Watson: We had a very. very good conversation, and we talked about the campaign a little bit. She was very gracious in terms of congratulating me and wishing me good luck.

And what I want the people that supported her to know is a couple of things. One is that I deeply understand one of the key messages that those voters were looking for in that campaign, and that is that this town must focus on equity and inclusivity and diversity if we want to be the Austin that we want to be. I’ve always agreed with that. And that was one of the things where there wasn’t really disagreement between my opponent and me, but I want her supporters to know that.

I also want them to know that, like I’ve said before, we’re all in this together. And I look forward to being a mayor that is responsive to their concerns and their needs, just as well. And that, you know, just there’s been an election, that election is over, and now we have to come together and I’m ready to do that.

This was a very, very tight race, I think one of the closest we have ever had in Travis County. Celia actually won Travis County by 17 votes. Were you surprised by that? And what does that say about this election and the two candidates?

Watson: Well, it says that it was a hotly contested race, as races for mayor really ought to be, particularly when you have an open seat like this. What it also says, I think, is that people are passionate about their city. So those are good things. Those are not things to get worked up about or worry about. It shows what we already know about this great town. And that is it is passionate about his politics, for good reason, and it’s passionate about the people that are leading it. So you know, it was that kind of election.

Now that you have been elected, what can we hold you to the fire to what can we expect you to get done in two years?

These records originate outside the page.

(** * alchemyjsonschema: a shallow embedding of the schema generator

    The development follows [src/alchemyjsonschema/__init__.py].  Python
    objects become records, dictionaries become insertion-ordered association
    lists (the order of keys is observable in the generated document), sets
    become [gset], exceptions become the [Raise] case of a result type, and the
    objects that the source mutates while they are shared (the traversal
    history, the root schema) live in an explicit store that every operation
    threads through. *)

From Stdlib Require Import ZArith String Ascii.
From stdpp Require Import base tactics option list strings gmap pretty.

Open Scope string_scope.
Open Scope list_scope.
Local Set Warnings "-register-all,-clear-no-such-hyp".

(** ** Python values *)

(** Dictionaries keep insertion order; assigning to a key that is present
    keeps its position. *)
Abbreviation dict V := (list (string * V)).

Section dict.
Context {V : Type}.

Fixpoint dict_get (k : string) (d : dict V) : option V :=
  match d with
  | [] => None
  | (k', v) :: d' => if decide (k' = k) then Some v else dict_get k d'
  end.

Definition dict_in (k : string) (d : dict V) : bool :=
  bool_decide (is_Some (dict_get k d)).

Fixpoint dict_set (k : string) (v : V) (d : dict V) : dict V :=
  match d with
  | [] => [(k, v)]
  | (k', v') :: d' =>
      if decide (k' = k) then (k, v) :: d' else (k', v') :: dict_set k v d'
  end.

Fixpoint dict_del (k : string) (d : dict V) : dict V :=
  match d with
  | [] => []
  | (k', v') :: d' =>
      if decide (k' = k) then d' else (k', v') :: dict_del k d'
  end.

(** [d.update(other)] *)
Definition dict_update (d other : dict V) : dict V :=
  foldl (λ acc kv, dict_set kv.1 kv.2 acc) d other.

Definition dict_keys (d : dict V) : list string := d.*1.
End dict.

(** The JSON-like values the generator assembles. *)
Inductive json : Type :=
| JNone
| JBool (b : bool)
| JInt (n : Z)
| JStr (s : string)
| JList (xs : list json)
| JDict (kvs : dict json).

(** [j == s] for a string [s] *)
Definition json_eq_str (j : json) (s : string) : bool :=
  match j with
  | JStr s' => bool_decide (s' = s)
  | _ => false
  end.

(** [name + splitter], [k.startswith(prefix)], [k.split(splitter, 1)[1]]. *)
Definition startswith (k pre : string) : bool := String.prefix pre k.

Fixpoint drop_chars (n : nat) (s : string) : string :=
  match n, s with
  | S n', String _ s' => drop_chars n' s'
  | _, _ => s
  end.

(** The part of [k] after the first occurrence of [sep]; [None] when [sep]
    does not occur. *)
Fixpoint after_first (sep k : string) : option string :=
  if String.prefix sep k then Some (drop_chars (String.length sep) k)
  else match k with
       | EmptyString => None
       | String _ k' => after_first sep k'
       end.

Fixpoint join (sep : string) (ws : list string) : string :=
  match ws with
  | [] => ""
  | [w] => w
  | w :: ws' => String.app w (String.app sep (join sep ws'))
  end.

(** A character of a string is a code point below 256.  [c.isspace()] holds
    of the code points 9 to 13, 28 to 31, 32, 133 and 160. *)
Definition isspace (c : ascii) : bool :=
  let n := nat_of_ascii c in
  (Nat.leb 9 n && Nat.leb n 13) || (Nat.leb 28 n && Nat.leb n 32)
  || Nat.eqb n 133 || Nat.eqb n 160.

(** [s.split()]: the maximal runs of characters that are not whitespace.
    [cur] holds the run being read, last character first. *)
Fixpoint split_whitespace (cur : list ascii) (s : string) : list string :=
  let word := match cur with
              | [] => []
              | _ :: _ => [string_of_list_ascii (rev cur)]
              end in
  match s with
  | EmptyString => word
  | String c s' =>
      if isspace c then word ++ split_whitespace [] s'
      else split_whitespace (c :: cur) s'
  end.

(** ** The reflection interface of the object-relational mapper *)

(** A class object: its name and the rest of its method resolution order.
    The name is the dotted path under which the source refers to the class
    ([t.String] with [import sqlalchemy.types as t] is
    ["sqlalchemy.types.String"]); it identifies the class object, so
    [sqlalchemy.types.JSON] and [sqlalchemy.dialects.postgresql.JSON] are
    different classes. *)
Inductive tclass : Type :=
| TClass (name : string) (ancestors : list tclass).

Definition cls_name (c : tclass) : string :=
  match c with TClass n _ => n end.

Definition mro (c : tclass) : list tclass :=
  match c with TClass _ anc => c :: anc end.

(** What [str(k)] does for a type instance [k]: it gives a text, or it
    raises (the exception is named; a type that has no rendering raises
    [CompileError]). *)
Inductive str_result : Type :=
| Str (text : string)
| StrRaises (exception : string).

(** An instance of a column type.  A [TypeDecorator] instance carries the
    instance it wraps in [impl] and forwards every attribute it does not
    define to it; it is rendered as the instance it wraps.  An attribute that
    the instance does not have is [None]; an attribute whose value is
    Python's [None] is [Some None]. *)
Inductive sqltype : Type :=
| TypeEngine (cls : tclass) (length : option (option Z))
    (enums : option (list string)) (item_type : option sqltype)
    (str : str_result)
| TypeDecorator (cls : tclass) (impl : sqltype).

Definition __class__ (k : sqltype) : tclass :=
  match k with
  | TypeEngine c _ _ _ _ => c
  | TypeDecorator c _ => c
  end.

Definition isinstance_TypeDecorator (k : sqltype) : bool :=
  match k with TypeDecorator _ _ => true | _ => false end.

Fixpoint ty_length (k : sqltype) : option (option Z) :=
  match k with
  | TypeEngine _ l _ _ _ => l
  | TypeDecorator _ i => ty_length i
  end.

Fixpoint ty_enums (k : sqltype) : option (list string) :=
  match k with
  | TypeEngine _ _ e _ _ => e
  | TypeDecorator _ i => ty_enums i
  end.

Fixpoint ty_item_type (k : sqltype) : option sqltype :=
  match k with
  | TypeEngine _ _ _ it _ => it
  | TypeDecorator _ i => ty_item_type i
  end.

(** [str(k)] *)
Fixpoint __str__ (k : sqltype) : str_result :=
  match k with
  | TypeEngine _ _ _ _ s => s
  | TypeDecorator _ i => __str__ i
  end.

(** [column.type] is an instance; the source also guards against a bare
    class object ([type(column.type) != VisitableType]). *)
Inductive coltype : Type :=
| TypeObject (t : sqltype)
| TypeClass (c : tclass).

Record Column : Type := {
  c_table : string;
  c_name : string;
  c_type : coltype;
  nullable : bool;
  default : option json;
  foreign_keys : list string;
  doc : option string;
}.

(** Column objects are compared by identity: the table and the name. *)
Definition column_id (c : Column) : string * string := (c_table c, c_name c).

Inductive direction : Type := ONETOMANY | MANYTOONE | MANYTOMANY.

Global Instance direction_eq_dec : EqDecision direction.
Proof. solve_decision. Defined.

Record ColumnProperty : Type := {
  cp_parent : string;
  cp_key : string;
  columns : list Column;
}.

Record RelationshipProperty : Type := {
  rp_parent : string;
  rp_key : string;
  rp_mapper : string;
  rp_direction : direction;
  back_populates : option string;
  backref : option string;
  local_columns : list Column;
  remote_side : list Column;
}.

Inductive MapperProperty : Type :=
| ColumnProp (c : ColumnProperty)
| RelationshipProp (r : RelationshipProperty).

Definition key (p : MapperProperty) : string :=
  match p with
  | ColumnProp c => cp_key c
  | RelationshipProp r => rp_key r
  end.

Definition parent (p : MapperProperty) : string :=
  match p with
  | ColumnProp c => cp_parent c
  | RelationshipProp r => rp_parent r
  end.

(** Property objects are compared by identity: the owning class and the
    key. *)
Definition prop_id (p : MapperProperty) : string * string := (parent p, key p).

Definition prop_in (p : MapperProperty) (ps : list MapperProperty) : bool :=
  bool_decide (prop_id p ∈ prop_id <$> ps).

(** [getattr(prop, "columns", Empty)] *)
Definition getattr_columns (p : MapperProperty) : list Column :=
  match p with
  | ColumnProp c => columns c
  | RelationshipProp _ => []
  end.

Record Mapper : Type := {
  class_name : string;
  _tablename : option string;
  mapped_table_name : string;
  class_doc : option string;
  local_table_columns : list Column;
  _props : dict MapperProperty;
  relationships : list RelationshipProperty;
}.

(** The mapped classes of the application, by class name: [prop.mapper] is
    looked up here. *)
Abbreviation registry := (dict Mapper).

(** ** Exceptions and results *)

Inductive invalid_status : Type :=
| Conflict (includes : list string) (excludes : list (option string))
| NotFound (k : string)
| InvalidOverrides (not_used_keys : gset string).

Inductive exn : Type :=
| InvalidStatus (m : invalid_status)
| KeyError (k : string)
| IndexError
| TypeError (what : string)
| ValueError (what : string)
| AttributeError (what : string)
| UnboundLocalError (what : string)
| PyException (what : string)
| UnmappedClass (name : string)
| RaisedByStr (exception : string).

Inductive result (A : Type) : Type :=
| Ok (a : A)
| Raise (e : exn).
Arguments Ok {A} a.
Arguments Raise {A} e.

Global Instance result_ret : MRet result := λ A a, Ok a.
Global Instance result_bind : MBind result := λ A B f m,
  match m with
  | Ok a => f a
  | Raise e => Raise e
  end.

Global Instance result_fmap : FMap result := λ A B f m,
  match m with
  | Ok a => Ok (f a)
  | Raise e => Raise e
  end.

Watson: Well, I think what people need to be prepared for is a real immediacy to what it is we do. You know, I’ve said it before, I said on the campaign trail, I said it last night after the results were in, we don’t have any time to screw around right now.

There are a lot of things that need to be done at City Hall, whether it relates to affordability and cost of living, or crime, or transportation and traffic, or how we addressed those living homeless. We need to shake up City Hall, we need to focus on basics, and we need to do that with a real sense of immediacy and urgency. I think people ought to expect that from me. I’ll be thoughtful. I want to hear. I want to listen. But I don’t think anybody right now isn’t frustrated and wants me to be overly patient in where we go. We need to get moving.

Any thoughts on the makeup of city council?

Watson: I’m very eager to be working with the city, this city council, I have the deepest respect for and have had contact with everybody that’s currently on the council.

So, you know, one of the things I like about governing is when it’s done right, in my view, it’s a team. It’s a team sport. And that’s, I think, one of the ways that I was successful. The first time I was mayor, we had a good team of council members and members of the city council, and I think it was one of the reasons I was successful in the Texas Capitol. With that, being able to work with different people in different groups. So I’m eager to be working with these people I respect so much so that we can be the kind of team that Austin needs as we go forward.

Is there anything else that you would like folks to know or anything you’d like them to know about how your night when and how excited you are?

Watson: Well, sure. Two things. One is that, you know, this is the third time for me to be elected mayor of Austin, Texas, and I’m as excited right now as I was 25 years ago when I first was elected. I love this town. It’s been so good to me, and I love the people of this town. So this is a very exciting thing, and that leads to the second thing, which is I want them to know how thankful I am. And I thank them and I look forward to being their mayor again and doing the work that they demand of me and want me to do.